▸ Task: Among the records that follow, find each line holding the word "InvalidPort" and copy it.

▸ Provided data:
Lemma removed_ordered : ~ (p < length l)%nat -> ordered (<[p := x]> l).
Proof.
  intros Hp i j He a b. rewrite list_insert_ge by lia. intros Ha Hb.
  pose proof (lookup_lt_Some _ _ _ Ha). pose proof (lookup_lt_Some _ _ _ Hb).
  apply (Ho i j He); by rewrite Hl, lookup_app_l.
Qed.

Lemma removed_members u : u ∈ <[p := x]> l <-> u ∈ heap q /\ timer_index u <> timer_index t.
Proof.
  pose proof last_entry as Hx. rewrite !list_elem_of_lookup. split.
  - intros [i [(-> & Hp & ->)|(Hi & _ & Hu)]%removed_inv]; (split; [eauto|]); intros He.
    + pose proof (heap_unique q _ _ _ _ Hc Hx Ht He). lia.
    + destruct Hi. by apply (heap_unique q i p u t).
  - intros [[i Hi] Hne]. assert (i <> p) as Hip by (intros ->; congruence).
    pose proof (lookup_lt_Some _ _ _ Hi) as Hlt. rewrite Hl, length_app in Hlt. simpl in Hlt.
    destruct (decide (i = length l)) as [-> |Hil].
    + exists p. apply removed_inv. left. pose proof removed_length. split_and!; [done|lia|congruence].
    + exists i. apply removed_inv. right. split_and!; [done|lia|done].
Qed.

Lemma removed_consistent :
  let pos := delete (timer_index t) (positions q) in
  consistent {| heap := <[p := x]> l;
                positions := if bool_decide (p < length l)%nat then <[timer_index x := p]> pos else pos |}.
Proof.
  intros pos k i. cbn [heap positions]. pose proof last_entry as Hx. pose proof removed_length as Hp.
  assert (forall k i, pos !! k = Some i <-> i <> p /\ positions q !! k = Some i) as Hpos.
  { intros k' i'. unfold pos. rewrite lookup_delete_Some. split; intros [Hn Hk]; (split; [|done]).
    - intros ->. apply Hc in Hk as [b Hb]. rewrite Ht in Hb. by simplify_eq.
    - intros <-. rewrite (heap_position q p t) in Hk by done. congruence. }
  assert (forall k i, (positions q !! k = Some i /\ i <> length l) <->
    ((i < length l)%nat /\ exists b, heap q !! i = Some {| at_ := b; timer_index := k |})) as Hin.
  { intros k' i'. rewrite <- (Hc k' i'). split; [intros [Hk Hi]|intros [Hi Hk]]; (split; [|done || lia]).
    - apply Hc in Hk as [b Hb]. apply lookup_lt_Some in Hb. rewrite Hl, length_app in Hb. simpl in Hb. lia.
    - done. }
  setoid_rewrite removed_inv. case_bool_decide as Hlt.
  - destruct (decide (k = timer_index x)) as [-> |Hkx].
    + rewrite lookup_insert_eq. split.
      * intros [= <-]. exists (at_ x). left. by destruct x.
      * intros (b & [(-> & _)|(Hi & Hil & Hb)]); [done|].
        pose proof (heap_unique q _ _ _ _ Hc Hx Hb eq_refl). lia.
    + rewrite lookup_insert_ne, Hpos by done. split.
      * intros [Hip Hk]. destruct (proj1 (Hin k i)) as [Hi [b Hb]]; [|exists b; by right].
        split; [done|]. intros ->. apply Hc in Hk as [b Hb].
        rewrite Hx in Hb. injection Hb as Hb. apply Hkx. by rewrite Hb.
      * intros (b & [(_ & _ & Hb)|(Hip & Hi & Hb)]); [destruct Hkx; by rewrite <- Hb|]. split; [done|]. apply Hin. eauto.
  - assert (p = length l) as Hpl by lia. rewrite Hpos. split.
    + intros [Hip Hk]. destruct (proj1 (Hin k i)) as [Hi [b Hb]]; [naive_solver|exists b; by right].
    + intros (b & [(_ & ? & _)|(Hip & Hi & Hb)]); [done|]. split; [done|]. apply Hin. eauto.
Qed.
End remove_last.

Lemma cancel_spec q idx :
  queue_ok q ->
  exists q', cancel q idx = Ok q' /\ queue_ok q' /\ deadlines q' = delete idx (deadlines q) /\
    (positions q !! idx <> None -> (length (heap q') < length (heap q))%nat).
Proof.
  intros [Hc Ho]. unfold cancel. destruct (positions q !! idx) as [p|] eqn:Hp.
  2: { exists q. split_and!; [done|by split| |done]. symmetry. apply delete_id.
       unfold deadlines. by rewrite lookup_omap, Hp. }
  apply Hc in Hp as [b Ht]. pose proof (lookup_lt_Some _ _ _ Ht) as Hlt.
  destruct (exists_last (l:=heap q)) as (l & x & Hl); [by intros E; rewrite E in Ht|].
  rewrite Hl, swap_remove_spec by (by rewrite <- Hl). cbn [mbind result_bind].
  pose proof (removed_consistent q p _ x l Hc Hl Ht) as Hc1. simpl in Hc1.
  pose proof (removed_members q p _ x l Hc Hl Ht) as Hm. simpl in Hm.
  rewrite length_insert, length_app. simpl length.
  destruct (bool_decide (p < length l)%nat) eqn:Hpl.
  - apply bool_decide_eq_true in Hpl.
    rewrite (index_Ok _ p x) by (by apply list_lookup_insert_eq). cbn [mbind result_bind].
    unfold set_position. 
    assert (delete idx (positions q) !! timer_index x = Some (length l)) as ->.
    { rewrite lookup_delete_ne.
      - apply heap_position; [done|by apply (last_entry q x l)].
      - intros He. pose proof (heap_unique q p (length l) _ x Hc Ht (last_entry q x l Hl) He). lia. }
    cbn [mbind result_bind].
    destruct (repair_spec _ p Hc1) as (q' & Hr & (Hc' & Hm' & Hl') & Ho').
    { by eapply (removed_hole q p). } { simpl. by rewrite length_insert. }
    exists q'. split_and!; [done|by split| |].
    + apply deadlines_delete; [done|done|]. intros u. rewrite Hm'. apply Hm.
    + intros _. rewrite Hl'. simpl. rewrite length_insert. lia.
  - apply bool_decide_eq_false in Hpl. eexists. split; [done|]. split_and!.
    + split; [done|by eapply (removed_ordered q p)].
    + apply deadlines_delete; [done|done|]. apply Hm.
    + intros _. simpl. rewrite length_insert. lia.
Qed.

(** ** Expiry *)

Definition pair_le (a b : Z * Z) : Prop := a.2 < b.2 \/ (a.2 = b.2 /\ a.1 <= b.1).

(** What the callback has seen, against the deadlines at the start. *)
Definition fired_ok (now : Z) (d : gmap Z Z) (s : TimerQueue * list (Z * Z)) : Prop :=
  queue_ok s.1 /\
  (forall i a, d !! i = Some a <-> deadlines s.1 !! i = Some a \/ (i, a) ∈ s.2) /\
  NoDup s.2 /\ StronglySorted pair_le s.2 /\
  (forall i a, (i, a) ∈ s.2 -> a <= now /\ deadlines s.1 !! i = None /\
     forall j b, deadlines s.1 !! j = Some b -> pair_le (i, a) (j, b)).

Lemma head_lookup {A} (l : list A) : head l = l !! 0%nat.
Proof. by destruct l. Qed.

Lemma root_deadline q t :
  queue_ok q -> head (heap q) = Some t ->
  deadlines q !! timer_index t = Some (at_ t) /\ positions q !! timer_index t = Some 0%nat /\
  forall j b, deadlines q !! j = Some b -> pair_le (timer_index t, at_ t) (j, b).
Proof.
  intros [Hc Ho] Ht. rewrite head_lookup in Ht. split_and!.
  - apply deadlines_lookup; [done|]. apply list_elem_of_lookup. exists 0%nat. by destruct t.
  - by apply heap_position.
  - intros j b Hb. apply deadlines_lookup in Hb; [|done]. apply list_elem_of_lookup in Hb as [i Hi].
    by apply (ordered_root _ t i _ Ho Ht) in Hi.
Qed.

--

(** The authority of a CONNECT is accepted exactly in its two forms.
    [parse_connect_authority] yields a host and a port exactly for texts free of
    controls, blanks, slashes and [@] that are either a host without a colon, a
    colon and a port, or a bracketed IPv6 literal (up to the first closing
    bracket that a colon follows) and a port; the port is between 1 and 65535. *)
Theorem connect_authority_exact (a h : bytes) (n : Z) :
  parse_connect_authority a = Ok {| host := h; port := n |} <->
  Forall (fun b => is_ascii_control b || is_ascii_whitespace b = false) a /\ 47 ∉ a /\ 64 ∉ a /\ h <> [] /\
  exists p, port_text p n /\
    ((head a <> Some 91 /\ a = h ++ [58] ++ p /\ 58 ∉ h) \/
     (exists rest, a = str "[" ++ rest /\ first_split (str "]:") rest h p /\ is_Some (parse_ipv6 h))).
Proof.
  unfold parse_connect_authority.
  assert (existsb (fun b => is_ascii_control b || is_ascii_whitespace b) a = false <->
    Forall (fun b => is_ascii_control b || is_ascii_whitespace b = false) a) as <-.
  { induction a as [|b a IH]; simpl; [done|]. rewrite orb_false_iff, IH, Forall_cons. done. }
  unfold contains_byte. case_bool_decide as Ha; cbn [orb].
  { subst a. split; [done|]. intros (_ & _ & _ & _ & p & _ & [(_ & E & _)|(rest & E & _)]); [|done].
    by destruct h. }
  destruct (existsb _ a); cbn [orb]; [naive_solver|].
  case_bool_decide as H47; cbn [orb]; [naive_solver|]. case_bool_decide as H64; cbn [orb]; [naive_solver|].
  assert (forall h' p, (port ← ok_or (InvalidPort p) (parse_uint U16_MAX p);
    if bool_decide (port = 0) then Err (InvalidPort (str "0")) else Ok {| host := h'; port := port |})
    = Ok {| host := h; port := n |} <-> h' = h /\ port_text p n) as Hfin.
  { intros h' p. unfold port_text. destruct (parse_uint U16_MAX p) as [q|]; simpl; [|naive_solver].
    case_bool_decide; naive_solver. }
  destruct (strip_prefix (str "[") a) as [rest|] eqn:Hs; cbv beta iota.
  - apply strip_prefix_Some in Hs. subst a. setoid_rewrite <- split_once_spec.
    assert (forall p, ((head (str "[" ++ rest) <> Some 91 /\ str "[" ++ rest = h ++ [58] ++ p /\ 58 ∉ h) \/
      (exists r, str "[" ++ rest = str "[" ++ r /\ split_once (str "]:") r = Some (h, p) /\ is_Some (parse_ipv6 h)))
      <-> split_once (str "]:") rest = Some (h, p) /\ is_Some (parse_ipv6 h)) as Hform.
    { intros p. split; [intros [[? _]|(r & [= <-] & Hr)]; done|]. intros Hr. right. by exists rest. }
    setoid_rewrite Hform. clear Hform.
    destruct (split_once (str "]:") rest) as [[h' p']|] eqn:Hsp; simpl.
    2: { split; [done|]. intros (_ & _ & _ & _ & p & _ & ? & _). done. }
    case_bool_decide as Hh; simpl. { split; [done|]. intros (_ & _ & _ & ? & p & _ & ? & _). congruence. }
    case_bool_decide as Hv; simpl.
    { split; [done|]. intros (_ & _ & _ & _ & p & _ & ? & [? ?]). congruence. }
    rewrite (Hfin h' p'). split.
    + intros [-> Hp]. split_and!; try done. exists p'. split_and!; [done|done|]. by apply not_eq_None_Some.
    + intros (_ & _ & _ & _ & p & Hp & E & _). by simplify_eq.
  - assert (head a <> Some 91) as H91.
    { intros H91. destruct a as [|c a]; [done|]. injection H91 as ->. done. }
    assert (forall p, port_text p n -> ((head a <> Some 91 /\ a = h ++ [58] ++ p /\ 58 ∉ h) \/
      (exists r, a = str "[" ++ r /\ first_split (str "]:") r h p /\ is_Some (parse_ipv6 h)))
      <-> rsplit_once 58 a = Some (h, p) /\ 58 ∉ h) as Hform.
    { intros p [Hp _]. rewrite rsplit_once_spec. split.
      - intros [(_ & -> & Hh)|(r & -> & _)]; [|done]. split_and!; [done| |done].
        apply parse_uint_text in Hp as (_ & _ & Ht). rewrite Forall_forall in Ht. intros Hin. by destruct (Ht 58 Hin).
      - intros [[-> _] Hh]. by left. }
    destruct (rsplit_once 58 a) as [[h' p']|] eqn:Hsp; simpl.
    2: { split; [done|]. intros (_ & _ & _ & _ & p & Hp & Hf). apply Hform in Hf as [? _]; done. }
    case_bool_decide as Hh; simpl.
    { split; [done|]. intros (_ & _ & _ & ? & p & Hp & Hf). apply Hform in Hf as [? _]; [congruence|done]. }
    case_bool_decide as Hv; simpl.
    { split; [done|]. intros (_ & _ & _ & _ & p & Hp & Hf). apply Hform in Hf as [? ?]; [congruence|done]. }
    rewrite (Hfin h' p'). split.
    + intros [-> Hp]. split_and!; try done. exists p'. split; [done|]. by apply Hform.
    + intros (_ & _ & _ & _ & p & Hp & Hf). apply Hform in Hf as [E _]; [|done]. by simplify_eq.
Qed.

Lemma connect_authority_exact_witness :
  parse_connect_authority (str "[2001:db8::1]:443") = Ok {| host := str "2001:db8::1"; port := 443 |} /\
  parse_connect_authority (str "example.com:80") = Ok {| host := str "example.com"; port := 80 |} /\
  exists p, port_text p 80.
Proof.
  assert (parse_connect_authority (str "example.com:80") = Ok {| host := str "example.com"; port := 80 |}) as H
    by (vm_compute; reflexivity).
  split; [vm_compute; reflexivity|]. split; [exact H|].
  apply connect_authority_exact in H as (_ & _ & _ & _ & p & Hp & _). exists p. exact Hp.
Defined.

▸ The completed task:
  assert (forall h' p, (port ← ok_or (InvalidPort p) (parse_uint U16_MAX p);
    if bool_decide (port = 0) then Err (InvalidPort (str "0")) else Ok {| host := h'; port := port |})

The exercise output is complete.